(* ===== verification/StreamBook.v ===== *)
(** * Books replicated from one stream: snapshot, then deltas

    Bybit, Kraken and Kraken Futures send the snapshot of a book and its changes
    on the same WebSocket.  A [replica] is the abstract side such a stream defines: the best
    [depth] levels of the snapshot, then of the replica with each delta applied.
    The files of the exchanges prove that what they publish is the replica of
    a gapless chain of messages; [replica_true] turns that into the exchange's
    own book when its messages are faithful. *)

From S2P Require Import Prelude GoStrings Decimals PriceLevels.

Section replica.
Context {Event : Type} (changes : Event → bool → list levelUpdate) (depth : Z).

Definition empty_side : side := λ _, None.

Inductive replica : list Event → bool → side → Prop :=
  | replica_snapshot e d s :
      top_of depth d (foldl update_side empty_side (changes e d)) s → replica [e] d s
  | replica_delta es e d s s' :
      replica es d s → top_of depth d (foldl update_side s (changes e d)) s' →
      replica (es ++ [e]) d s'.

(** Books without a depth keep every level: the side after the events. *)
Definition applied (es : list Event) (d : bool) : side :=
  foldl update_side empty_side (mjoin ((λ e, changes e d) <$> es)).

Lemma applied_snoc es e d : applied (es ++ [e]) d = foldl update_side (applied es d) (changes e d).
Proof. unfold applied. rewrite fmap_app, join_app, foldl_app. simpl. by rewrite app_nil_r. Qed.

Lemma quantities_empty : same_side (quantities ∅) empty_side.
Proof. intros k. unfold quantities. by rewrite lookup_empty. Qed.

(** A side on which the changes of one more event have been made. *)
Lemma applied_update levels es e d :
  same_side (quantities levels) (applied es d) →
  same_side (quantities (foldl update_level levels (changes e d))) (applied (es ++ [e]) d).
Proof.
  intros Hs. rewrite applied_snoc, quantities_updates. by apply update_sides_proper.
Qed.

Lemma applied_first e d :
  same_side (quantities (foldl update_level ∅ (changes e d))) (applied [e] d).
Proof. apply (applied_update ∅ [] e d). apply quantities_empty. Qed.

Context (key : localDepthLevel → string).
Context (key_stored : ∀ k l, level_ok k l → key l = k).

(** What the books do to a side. *)
Definition advance (levels : Levels) (e : Event) (d : bool) : Levels :=
  prune_levels key (foldl update_level levels (changes e d)) depth d.

Lemma advance_ok levels e d :
  levels_ok levels → Forall update_ok (changes e d) → levels_ok (advance levels e d).
Proof.
  intros Hl Hc. apply prune_levels_ok; [by apply update_levels_ok|].
  intros k l Hk. apply key_stored. by apply (update_levels_ok _ _ Hl Hc).
Qed.

Lemma advance_top_of levels e d :
  levels_ok levels → Forall update_ok (changes e d) →
  top_of depth d (foldl update_side (quantities levels) (changes e d))
    (quantities (advance levels e d)).
Proof.
  intros Hl Hc. pose proof (update_levels_ok _ _ Hl Hc) as Hok.
  destruct (prune_top_of key _ depth d Hok (λ k l H, key_stored k l (Hok k l H))) as (v & Hv & Hq).
  exists v. split; [|done]. eapply shows_same; [apply quantities_updates|done].
Qed.

Lemma advance_snapshot e d :
  Forall update_ok (changes e d) → replica [e] d (quantities (advance ∅ e d)).
Proof.
  intros Hc. constructor. destruct (advance_top_of ∅ e d levels_ok_empty Hc) as (v & Hv & Hq).
  exists v. split; [|done]. eapply shows_same; [|exact Hv].
  apply update_sides_proper; [apply quantities_empty|done].
Qed.

Lemma advance_delta es levels e d :
  levels_ok levels → Forall update_ok (changes e d) →
  replica es d (quantities levels) → replica (es ++ [e]) d (quantities (advance levels e d)).
Proof. intros Hl Hc Hr. econstructor; [exact Hr|]. by apply advance_top_of. Qed.

(** A side holds no more than [depth] levels. *)
Lemma advance_size levels e d :
  levels_ok levels → Forall update_ok (changes e d) →
  Z.of_nat (size (advance levels e d)) ≤ 0 `max` depth.
Proof.
  intros Hl Hc. pose proof (update_levels_ok _ _ Hl Hc) as Hok. apply prune_size; [done|].
  intros k l Hk. apply key_stored. by apply Hok.
Qed.

(** ** The exchange's book *)

(** If the book of the exchange after each message of the chain is [truth] of
    its position, the replica is the book after the last one. *)
Definition faithful_chain (truth : nat → bool → side) (es : list Event) : Prop :=
  ∀ n e d, es !! n = Some e →
    top_of depth d (foldl update_side (if n is S m then truth m d else empty_side) (changes e d))
      (truth n d).

Lemma replica_nonempty es d s : replica es d s → es ≠ [].
Proof. destruct 1; [done|]. by destruct es. Qed.

Lemma replica_true truth es d s :
  replica es d s → faithful_chain truth es → same_side s (truth (pred (length es)) d).
Proof.
  induction 1 as [e d s Htop|es e d s s' Hr IH Htop]; intros Hf.
  - exact (top_of_same _ _ _ _ _ _ (reflexivity _) Htop (Hf 0%nat e d eq_refl)).
  - rewrite length_app, Nat.add_comm. cbn [length Nat.add pred].
    assert (faithful_chain truth es) as Hf'.
    { intros n e' d' Hn. apply Hf. by apply lookup_app_l_Some. }
    specialize (IH Hf'). pose proof (replica_nonempty _ _ _ Hr) as Hne.
    assert ((es ++ [e]) !! length es = Some e) as Hlast
      by (rewrite lookup_app_r, Nat.sub_diag by lia; done).
    pose proof (Hf _ _ d Hlast) as Htop'. destruct (length es) as [|m] eqn:Hlen.
    { by apply length_zero_iff_nil in Hlen. }
    refine (top_of_same _ _ _ _ _ _ _ Htop Htop').
    by apply update_sides_proper.
Qed.
End replica.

○ ○ ○ ○ ○ ○ ○

→ **What to do**: Go through the listing above and write out exactly the lines starting with the one holding "same_side (quantities (foldl update_level levels" and running through the one holding "intros Hl Hc. apply", ends included, and no others.

→ **Exercise solution**:
  same_side (quantities (foldl update_level levels (changes e d))) (applied (es ++ [e]) d).
Proof.
  intros Hs. rewrite applied_snoc, quantities_updates. by apply update_sides_proper.
Qed.

Lemma applied_first e d :
  same_side (quantities (foldl update_level ∅ (changes e d))) (applied [e] d).
Proof. apply (applied_update ∅ [] e d). apply quantities_empty. Qed.

Context (key : localDepthLevel → string).
Context (key_stored : ∀ k l, level_ok k l → key l = k).

(** What the books do to a side. *)
Definition advance (levels : Levels) (e : Event) (d : bool) : Levels :=
  prune_levels key (foldl update_level levels (changes e d)) depth d.

Lemma advance_ok levels e d :
  levels_ok levels → Forall update_ok (changes e d) → levels_ok (advance levels e d).
Proof.
  intros Hl Hc. apply prune_levels_ok; [by apply update_levels_ok|].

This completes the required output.